THE PROBLEM:
A stretch of the entries below is to be set down exactly, running from the line with "rewrite <- drop_drop, drop_app_length, drop_app_le" through the line with "Section roundtrip.", both included, and no other line.

════════════════

Lemma attr_loop_step fuel pre a post off n :
  attr_ok a → off = Z.of_nat (length pre) → (0 ≤ n)%Z →
  attr_loop (S fuel) (pre ++ encode_attr a ++ post) off (align4 (4 + payload a) + n) =
    (rest ← attr_loop fuel (pre ++ encode_attr a ++ post) (off + align4 (4 + payload a))%Z n; Ok (a :: rest)).
Proof.
  intros [Hp Ht] -> Hn. assert (Hpos : (0 ≤ payload a)%Z) by (unfold payload; lia).
  destruct (align4_spec (4 + payload a)) as [Hb _]; [lia|].
  unfold encode_attr. set (pad := replicate _ 0%Z). rewrite <- !(assoc_L (++)). cbn [attr_loop].
  destruct (Z.ltb_spec (align4 (4 + payload a) + n) 4); [lia|].
  rewrite (load16_app pre (4 + payload a) _ (Z.of_nat (length pre))) by (done || lia). cbn [mbind result_bind].
  destruct (Z.ltb_spec (4 + payload a) 4); [lia|].
  destruct (Z.ltb_spec (align4 (4 + payload a) + n) (4 + payload a)); [lia|]. cbn [orb].
  rewrite (assoc_L (++) pre (le16 (4 + payload a))).
  rewrite (load16_app (pre ++ le16 (4 + payload a)) (a_type a) _ (Z.of_nat (length pre) + 2)) by (rewrite ?length_app; cbn; lia).
  cbn [mbind result_bind]. rewrite (assoc_L (++) (pre ++ _) (le16 (a_type a))).
  assert (Z.of_nat (length pre) + 4 = Z.of_nat (length ((pre ++ le16 (4 + payload a)) ++ le16 (a_type a))))%Z as ->
    by (rewrite !length_app; cbn; lia).
  rewrite load_app by (unfold payload; lia). cbn [mbind result_bind].
  replace (align4 (4 + payload a) + n - align4 (4 + payload a))%Z with n by lia. by destruct a.
Qed.

Lemma attr_loop_encode l fuel pre post off :
  Forall attr_ok l → off = Z.of_nat (length pre) →
  (Z.of_nat (length (l ≫= encode_attr)) < Z.of_nat fuel)%Z →
  attr_loop fuel (pre ++ (l ≫= encode_attr) ++ post) off (Z.of_nat (length (l ≫= encode_attr))) = Ok l.
Proof.
  intros Hl. revert fuel pre off. induction Hl as [|a l Ha Hl IH]; intros fuel pre off -> Hf.
  - destruct fuel; [cbn in Hf; lia|]. reflexivity.
  - rewrite bind_cons in *. rewrite length_app, Nat2Z.inj_add, length_encode_attr in *.
    assert (Hpos : (0 ≤ payload a)%Z) by (unfold payload; lia).
    destruct (align4_spec (4 + payload a)) as [Hb _]; [lia|].
    destruct fuel as [|fuel]; [lia|]. rewrite <- (assoc_L (++)). rewrite attr_loop_step by (done || lia).
    rewrite (assoc_L (++) pre (encode_attr a)). rewrite IH; [done| |lia].
    rewrite length_app, Nat2Z.inj_add, length_encode_attr. done.
Qed.

(** What the parser reads of an encoded message, whatever follows it. *)
Definition message_ok (ty : Z) (fixed : list Z) (attrs : list Attr) : Prop :=
  Forall attr_ok attrs ∧ (0 ≤ ty < 65536)%Z ∧
  (16 + Z.of_nat (length fixed) + Z.of_nat (length (attrs ≫= encode_attr)) < 2 ^ 31)%Z.

Lemma encoded_len ty nlf seq fixed attrs post :
  message_ok ty fixed attrs →
  nlmsg_len (encode_message ty nlf seq fixed attrs ++ post) =
    Ok (16 + Z.of_nat (length fixed) + Z.of_nat (length (attrs ≫= encode_attr)))%Z.
Proof.
  intros (_ & _ & Hb). unfold nlmsg_len, encode_message. rewrite <- (assoc_L (++)).
  apply (load32_app []); [done|lia].
Qed.

Lemma encoded_type ty nlf seq fixed attrs post :
  message_ok ty fixed attrs → nlmsg_type (encode_message ty nlf seq fixed attrs ++ post) = Ok ty.
Proof.
  intros (_ & Ht & _). unfold nlmsg_type, encode_message. rewrite <- !(assoc_L (++)).
  by apply (load16_app (le32 _)).
Qed.

(** A load inside the fixed part. *)
Lemma encoded_load n ty nlf seq fixed attrs post off :
  (0 ≤ off)%Z → (off + Z.of_nat n ≤ Z.of_nat (length fixed))%Z →
  load_uint n (encode_message ty nlf seq fixed attrs ++ post) (NLMSG_HDRLEN + off) = load_uint n fixed off.
Proof.
  intros Hoff Hn. unfold load_uint. unfold encode_message. rewrite (assoc_L (++) (le32 _)).
  set (hd := le32 _ ++ _). rewrite <- !(assoc_L (++)).
  assert (Hhd : length hd = 16) by done. unfold NLMSG_HDRLEN.
  rewrite !load_ok by (rewrite ?length_app; lia). cbn [mbind result_bind]. do 2 f_equal.
  replace (Z.to_nat (16 + off)) with (length hd + Z.to_nat off) by lia.
  rewrite <- drop_drop, drop_app_length, drop_app_le by lia. rewrite take_app_le; [done|rewrite length_drop; lia].
Qed.

Lemma encoded_load_first n ty nlf seq fixed attrs post :
  (Z.of_nat n ≤ Z.of_nat (length fixed))%Z →
  load_uint n (encode_message ty nlf seq fixed attrs ++ post) NLMSG_HDRLEN = load_uint n fixed 0.
Proof. intros Hn. rewrite <- (encoded_load n ty nlf seq fixed attrs post 0) by lia. done. Qed.

Lemma encoded_payload size ty nlf seq fixed attrs post :
  message_ok ty fixed attrs → Z.of_nat (length fixed) = size →
  getPayloadAndAttrLen size (encode_message ty nlf seq fixed attrs ++ post) =
    Ok (Some (Z.of_nat (length (attrs ≫= encode_attr)))).
Proof.
  intros Hok <-. rewrite (getPayload_ok _ _ _ (encoded_len _ _ _ _ _ _ Hok)) by (destruct Hok as (_ & _ & ?); lia).
  unfold NLMSG_LENGTH. rewrite decide_False by lia. do 2 f_equal. lia.
Qed.

Lemma encoded_attributes size ty nlf seq fixed attrs post :
  message_ok ty fixed attrs → Z.of_nat (length fixed) = size → align4 size = size →
  attributes size (encode_message ty nlf seq fixed attrs ++ post) (Z.of_nat (length (attrs ≫= encode_attr))) = Ok attrs.
Proof.
  intros (Ha & _ & _) Hs Hal. unfold attributes. rewrite Hal. unfold encode_message.
  rewrite (assoc_L (++) (le32 _)), (assoc_L (++) _ fixed).
  match goal with |- context [(?h ++ fixed) ++ _] => set (hd := h ++ fixed) end. rewrite <- (assoc_L (++) hd).
  apply attr_loop_encode; [done| |rewrite !length_app; lia].
  unfold hd. rewrite length_app, Nat2Z.inj_add, <- Hs. done.
Qed.

Section roundtrip.
Context `{InetNtop, IfIndexToName}.

Lemma ndmsg_loads family state ifindex :
  (0 ≤ family < 256)%Z → (0 ≤ state < 65536)%Z → (0 ≤ ifindex < 2 ^ 32)%Z →
  load_uint 4 (encode_ndmsg family state ifindex) 4 = Ok ifindex ∧
  load_uint 1 (encode_ndmsg family state ifindex) 0 = Ok family ∧
  load_uint 2 (encode_ndmsg family state ifindex) 8 = Ok state.
Proof.
  intros Hf Hs Hi. unfold encode_ndmsg. split_and!.
  - by apply (load32_app [family; 0; 0; 0]%Z).
  - unfold load_uint. rewrite load_ok by (cbn; lia). change (Z.to_nat 0) with 0.
    cbn [app mbind result_bind drop take le_value]. f_equal. lia.
  - rewrite (assoc_L (++) [family; 0; 0; 0]%Z). by apply (load16_app ([family; 0; 0; 0]%Z ++ le32 ifindex)).
Qed.

(** A neighbour message is parsed to what its handlers make of its attributes. *)
Lemma neigh_decodes ty nlf seq family state ifindex attrs post cache :
  ty = RTM_NEWNEIGH ∨ ty = RTM_DELNEIGH →
  (0 ≤ family < 256)%Z → (0 ≤ state < 65536)%Z → (0 ≤ ifindex < 2 ^ 32)%Z →
  message_ok ty (encode_ndmsg family state ifindex) attrs →
  processMessage (encode_message ty nlf seq (encode_ndmsg family state ifindex) attrs ++ post) cache =
    Ok (let '(ifname, cache) := ifIndexToName ifindex cache in
        (if (family =? AF_BRIDGE)%Z then handleFdb ty state ifname attrs
         else if isIpv4 family || isIpv6 family then handleNeighborL3 ty family state ifname attrs else [],
         cache)).
Proof.
  intros Hty Hf Hs Hi Hok. destruct (ndmsg_loads family state ifindex) as (L1 & L2 & L3); [done..|].
  unfold processMessage. rewrite encoded_type by done. cbn [mbind result_bind].
  transitivity (handleNeigh (encode_message ty nlf seq (encode_ndmsg family state ifindex) attrs ++ post) cache);
    [by destruct Hty as [-> | ->]|].
  unfold handleNeigh, load32, load16, load8. rewrite encoded_payload by done. cbn [mbind result_bind].
  rewrite (encoded_load 4 _ _ _ _ _ _ 4), L1 by done. cbn [mbind result_bind].
  rewrite (encoded_load_first 1), L2 by done. cbn [mbind result_bind].
  rewrite (encoded_load 2 _ _ _ _ _ _ 8), L3, encoded_type by done. cbn [mbind result_bind].
  rewrite encoded_attributes by done. cbn [mbind result_bind].
  destruct (ifIndexToName _ _). by repeat branch.
Qed.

════════════════

SOLUTION TO THE EXERCISE:
  rewrite <- drop_drop, drop_app_length, drop_app_le by lia. rewrite take_app_le; [done|rewrite length_drop; lia].
Qed.

Lemma encoded_load_first n ty nlf seq fixed attrs post :
  (Z.of_nat n ≤ Z.of_nat (length fixed))%Z →
  load_uint n (encode_message ty nlf seq fixed attrs ++ post) NLMSG_HDRLEN = load_uint n fixed 0.
Proof. intros Hn. rewrite <- (encoded_load n ty nlf seq fixed attrs post 0) by lia. done. Qed.

Lemma encoded_payload size ty nlf seq fixed attrs post :
  message_ok ty fixed attrs → Z.of_nat (length fixed) = size →
  getPayloadAndAttrLen size (encode_message ty nlf seq fixed attrs ++ post) =
    Ok (Some (Z.of_nat (length (attrs ≫= encode_attr)))).
Proof.
  intros Hok <-. rewrite (getPayload_ok _ _ _ (encoded_len _ _ _ _ _ _ Hok)) by (destruct Hok as (_ & _ & ?); lia).
  unfold NLMSG_LENGTH. rewrite decide_False by lia. do 2 f_equal. lia.
Qed.

Lemma encoded_attributes size ty nlf seq fixed attrs post :
  message_ok ty fixed attrs → Z.of_nat (length fixed) = size → align4 size = size →
  attributes size (encode_message ty nlf seq fixed attrs ++ post) (Z.of_nat (length (attrs ≫= encode_attr))) = Ok attrs.
Proof.
  intros (Ha & _ & _) Hs Hal. unfold attributes. rewrite Hal. unfold encode_message.
  rewrite (assoc_L (++) (le32 _)), (assoc_L (++) _ fixed).
  match goal with |- context [(?h ++ fixed) ++ _] => set (hd := h ++ fixed) end. rewrite <- (assoc_L (++) hd).
  apply attr_loop_encode; [done| |rewrite !length_app; lia].
  unfold hd. rewrite length_app, Nat2Z.inj_add, <- Hs. done.
Qed.

Section roundtrip.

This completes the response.